A heart device might save your life but leave you miserable. That awful possibility is the reason for new advice urging doctors to talk more honestly with people who have very weak hearts and are considering pumps, pacemakers, new valves or procedures to open clogged arteries.
Too often, patients with advanced heart failure don't realize what they are getting into when they agree to a treatment, and doctors assume they want everything possible done to keep them alive, says the new advice, published Monday by the American Heart Association and endorsed by other medical groups.
It calls for shared decision making when patients face a chronic condition that often proves fatal and they need to figure out what they really want for their remaining days. If they also have dementia or failing kidneys, the answer may not be a heart device to prolong their lives.
"Patients may feel that the treatment was worse than the disease," said Dr. Larry Allen of the University of Colorado Anschutz Medical Center, who helped draft the new advice.
One of his former patients is an example: a 74-year-old man too weak to go shopping or walk around his neighbourhood. He was so miserable that doctors thought he would feel better with a "mini artificial heart" -- a $100,000 left ventricular assist device to make his heart pump better.

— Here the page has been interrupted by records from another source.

(** ** First fit *)

Lemma tumalloc_from_no_fit f : forall fuel rfuel st cur n l,
  nodes_from f (mem st) cur = Some l ->
  Forall (fun c => load_size (mem st) c < wrap (n + sizeof_header)) l ->
  (List.length l < fuel)%nat ->
  tumalloc_from fuel rfuel st cur n = Some (do_alloc st n).
Proof.
  induction f as [|k IH]; intros fuel rfuel st cur n l Hl Hsmall Hlen;
    [discriminate|].
  destruct fuel as [|fuel]; [lia|]. cbn [tumalloc_from].
  destruct (nodes_from_inv _ _ _ _ Hl) as [[-> ->]|[Hh (k' & l' & [= <-] & -> & Hn)]].
  - reflexivity.
  - destruct (Z.eqb_spec cur NULL) as [|_]; [contradiction|].
    inversion Hsmall as [|? ? Hc Hrest]; subst.
    destruct (Z.leb_spec (wrap (n + sizeof_header)) (load_size (mem st) cur));
      [lia|].
    apply (IH fuel rfuel st _ n l'); [assumption | assumption | cbn in Hlen; lia].
Qed.

(** When no node of the free list is large enough, [tumalloc] is
    [do_alloc]. *)
Lemma tumalloc_no_fit f fuel st n l :
  free_list f st = Some l ->
  Forall (fun c => load_size (mem st) c < wrap (n + sizeof_header)) l ->
  (List.length l < fuel)%nat ->
  tumalloc fuel st n = Some (do_alloc st n).
Proof.
  intros Hl Hsmall Hlen. unfold tumalloc.
  destruct (HEAD st =? NULL); [reflexivity|].
  eapply tumalloc_from_no_fit; eauto.
Qed.

(** First fit on the head node when [split] refuses it. *)
Lemma tumalloc_head_split_fails fuel st n :
  (1 <= fuel)%nat -> HEAD st <> NULL ->
  0 <= n -> n + sizeof_header < 2 ^ 31 ->
  n + sizeof_header <= load_size (mem st) (HEAD st) < n + sizeof_header + sizeof_free_block ->
  tumalloc fuel st n = Some (st, NULL).
Proof.
  intros Hf Hh Hn Hlim Hsz. unfold tumalloc.
  destruct (Z.eqb_spec (HEAD st) NULL) as [|_]; [contradiction|].
  destruct fuel as [|k]; [lia|]. cbn [tumalloc_from].
  destruct (Z.eqb_spec (HEAD st) NULL) as [|_]; [contradiction|].
  assert (Hw : wrap (n + sizeof_header) = n + 16) by wrap_lia.
  assert (Hi : to_int (n + 16) = n + 16) by wrap_lia.
  rewrite Hw, Hi.
  destruct (Z.leb_spec (n + 16) (load_size (mem st) (HEAD st)));
    [|unfold sizeof_header in *; lia].
  unfold split.
  assert (Hw2 : wrap (n + 16 + sizeof_free_block) = n + 32) by wrap_lia.
  rewrite Hw2.
  destruct (Z.ltb_spec (load_size (mem st) (HEAD st)) (n + 32));
    [|unfold sizeof_header, sizeof_free_block in *; lia].
  reflexivity.
Qed.
(** The engine: an empty transaction is invalid; otherwise the block is
    processed and, when [Validate] is set, the state root reached is compared
    with the one the header declares.  A mismatch is reported together with
    the result that was computed. *)
Definition engine (c : context_Context) (p : ExecParams) (s : database)
  : database * (option processResult * option error) :=
  let txs := transactions (Block_ p) in
  if existsb (fun tx => Nat.eqb (length tx) 0) txs
  then (s, (None, Some "invalid transaction"))
  else
    let res := {| gasUsed := 21000 * Z.of_nat (length txs);
                  stateRoot := State_ p + N.of_nat (length txs) |} in
    if Validate p && negb (stateRoot res =? root (blockHeader (Block_ p)))%N
    then (s, (Some res, Some "invalid merkle root"))
    else (s, (Some res, None)).

(** A header can be indexed by hash and number; [nil] cannot. *)
Definition isHeader (h : option header) : bool :=
  match h with Some _ => true | None => false end.

#[global] Instance geth : Geth := {|
  ChainID_String cfg :=
    match cfg with
    | Some id => decimal (Z.to_N id)
    | None => "<nil>"
    end;
  Block_Header := blockHeader;
  Block_Block b := b;
  Header_Hash := checksum;
  Header_ParentHash := parentHash;
  Header_Root := root;
  Header_Number_Int64 := number;
  Hash_Hex := decimal;
  Hash_Format := decimal;
  emptyStore := {| headers := []; codes := []; nodes := [] |};
  NewChain := newChain;
  WriteHeaders hs s :=
    {| headers := headers s ++ hs; codes := codes s; nodes := nodes s |};
  WriteHeaders_returns hs s := forallb isHeader hs;
  WriteCodes cs s :=
    {| headers := headers s; codes := codes s ++ cs; nodes := nodes s |};
  WriteNodesToHashDB ns s :=
    {| headers := headers s; codes := codes s; nodes := nodes s ++ ns |};
  gethstate_New := openState;
  evm_Execute := engine
|}.


(** A chain of three headers and the block on top of the last one. *)
Definition genesis : header :=
  {| parentHash := 0; root := 7; number := 0; nonce := 0 |}.

Definition header1 : header :=
  {| parentHash := checksum genesis; root := 8; number := 1; nonce := 0 |}.

Definition header2 : header :=
  {| parentHash := checksum header1; root := 9; number := 2; nonce := 0 |}.

Definition block2 : block :=
  {| blockHeader := header2; transactions := [[Byte.x01]] |}.

Definition block3 : block :=
  {| blockHeader :=
       {| parentHash := checksum header2; root := 10; number := 3; nonce := 0 |};
     transactions := [] |}.

(** The nodes with keys 7, 8 and 9. *)
Definition node (k : Byte.byte) : Bytes := [k].

Definition witness1 : Witness :=
  {| State := [node Byte.x08];
     Ancestors := [Some header1; Some genesis];
     Codes := [[Byte.x60; Byte.x00]] |}.

(** Block 2 with its parent [header1] and the root node of the parent
    state: a complete input. *)
Definition good : ProverInput :=
  {| ChainConfig_ := Some 1%Z; Blocks := [block2]; Witness_ := witness1 |}.

(** The same, followed by a second block. *)
Definition goodTwoBlocks : ProverInput :=
  {| ChainConfig_ := Some 1%Z; Blocks := [block2; block3];
     Witness_ := witness1 |}.

(** No blocks. *)
Definition noBlocks : ProverInput :=
  {| ChainConfig_ := Some 1%Z; Blocks := []; Witness_ := witness1 |}.

(** No ancestors. *)
Definition noAncestors : ProverInput :=
  {| ChainConfig_ := Some 1%Z; Blocks := [block2];
     Witness_ := {| State := State witness1; Ancestors := [];
                    Codes := Codes witness1 |} |}.

(** A first ancestor that is [nil]. *)
Definition nilAncestor : ProverInput :=
  {| ChainConfig_ := Some 1%Z; Blocks := [block2];
     Witness_ := {| State := State witness1; Ancestors := [None; Some genesis];
                    Codes := Codes witness1 |} |}.

(** The same, with a chain configuration that has no chain ID. *)
Definition nilAncestorNoChainID : ProverInput :=
  {| ChainConfig_ := None; Blocks := [block2];
     Witness_ := {| State := State witness1; Ancestors := [None; Some genesis];
                    Codes := Codes witness1 |} |}.

(** The grandparent in the place of the parent. *)
Definition wrongParent : ProverInput :=
  {| ChainConfig_ := Some 1%Z; Blocks := [block2];
     Witness_ := {| State := [node Byte.x07];
                    Ancestors := [Some genesis];
                    Codes := Codes witness1 |} |}.

(** The parent is right but its root node is not in the witness. *)
Definition missingRoot : ProverInput :=
  {| ChainConfig_ := Some 1%Z; Blocks := [block2];
     Witness_ := {| State := []; Ancestors := Ancestors witness1;
                    Codes := Codes witness1 |} |}.


Definition world0 : World := {| heap := []; trace := [] |}.

End Sample.

(** * Properties *)

(** ** The heap and the trace *)

Section HeapLemmas.
Context `{Geth}.

Lemma heap_lookup_fresh (h : list Store) (s : Store) :
  (h ++ [s]) !! length h = Some s.
Proof. by rewrite list_lookup_middle. Qed.

Lemma heap_insert_fresh (h : list Store) (s s' : Store) :
  <[length h := s']> (h ++ [s]) = h ++ [s'].
Proof.
  replace (length h) with (length h + 0) by lia.
  by rewrite insert_app_r.
Qed.

Lemma appendAll_app (acc l : list Bytes) : appendAll acc l = acc ++ l.
Proof.
  revert acc. induction l as [|x l IH]; intros acc; simpl.
  - by rewrite app_nil_r.
  - rewrite IH. by rewrite <- app_assoc.
Qed.

Lemma appendAll_nil (l : list Bytes) : appendAll [] l = l.
Proof. apply appendAll_app. Qed.

Lemma events_of_app {A} (m : Eff A) (w : World) (evs : list Event) :
  trace (after m w) = trace w ++ evs -> events_of m w = evs.
Proof. intros E. unfold events_of. rewrite E. apply drop_app_length. Qed.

"Even if it goes well, people are left with an electrical cord coming out of their belly" and a higher risk of stroke and bleeding from the nose or throat, Allen said.
The man suffered bleeding problems, needed a breathing machine and spent 10 weeks in the hospital. He and his wife hated that his device kept him tethered to a power supply or gave him only a few hours of freedom on battery power. Some models last longer.
"They came to us a couple months after he went home and said his quality of life was not what he wished" and asked to have the pump turned off, Allen said. The man died about a year ago.
By contrast, former Vice-President Dick Cheney, 71, has been living with a heart assist device since the summer of 2010 and reports "doing well for now" in his recent memoir. Cheney, who had the first of five heart attacks at age 37, proudly shows off the long-life batteries he wears in a vest.
"I've gotten used to the various contraptions that are always with me, and I'm working and travelling, I've hunted a time or two, and I have some fishing planned," he wrote in his memoir released last year.
More than five million Americans have heart failure, and the number is growing as the population ages. It occurs when a heart becomes too weak -- because of a heart attack, high blood pressure or other condition -- to pump enough blood. Fluid can back up into the lungs, causing shortness of breath, weight gain, fatigue and swollen ankles.
Many high-tech treatments are available to treat advanced disease. But they usually don't slow its progression, they just keep people from dying. And that means living longer with steadily worsening symptoms. Patients don't often understand that when they agree to gadgets like a $30,000 to $50,000 implanted defibrillator, which shocks a quivering heart back into normal rhythm.
"Defibrillators don't actually make people feel better -- it doesn't treat the underlying heart failure. All it does is abort sudden death," Allen said.
More than 100,000 defibrillators are implanted each year in the United States, and one quarter of them are replacement operations because a battery has worn out (they last three to five years). That often is done without reconsidering whether a patient's health has deteriorated so much that the device isn't a good idea, three Harvard Medical School doctors wrote recently in the New England Journal of Medicine.
The new heart association advice takes aim at this problem. It urges:
- An annual talk between heart failure patients and doctors to set treatment goals for the present and for possible emergencies such as cardiac arrest.
- "Milestone" reviews after any big change such as hospitalization, a defibrillator shock, worsening kidney problems or dementia.
- Discussing not just survival gains but also potential problems from devices or treatments, such as side effects, loss of independence, quality of life and obligations on families and caregivers.
- Considering palliative care, which does not mean stopping treatment.
The goal is "not only living long, it's living well. People often make decisions about the 'long' without even considering the 'well,"' said Jessie Gruman, president of the Center for Advancing Health, a patient advocacy group. The heart association asked Gruman, who has had several cancers and a heart problem, to review the advice from a patient's perspective.
The worst thing is to have no plan or clear goals when an emergency occurs, she said.
"The person who's ill may not have particular cognitive clarity and the caregivers may be upset and exhausted. They just haven't thought it through -- they haven't had a chance to think it through. They've never done this before," Gruman said.
Mary Jane Eaton has thought it through. She's 80 and lives in Aurora, Colo., just east of Denver. Twenty years ago, she had a new heart valve put in that is leaking now. She has heart failure and chest pains, probably from clogged arteries. After talks with her cardiologist, Dr. Jennifer Dorosz, she has decided to treat her fluid buildup with higher doses of water pills and not have any more tests or surgery.
"I can't see that I could go through that," she said. "At my age, I just figure you know what, when the Lord's ready for me, he's going to take me. And I don't want to be taken on the operating table."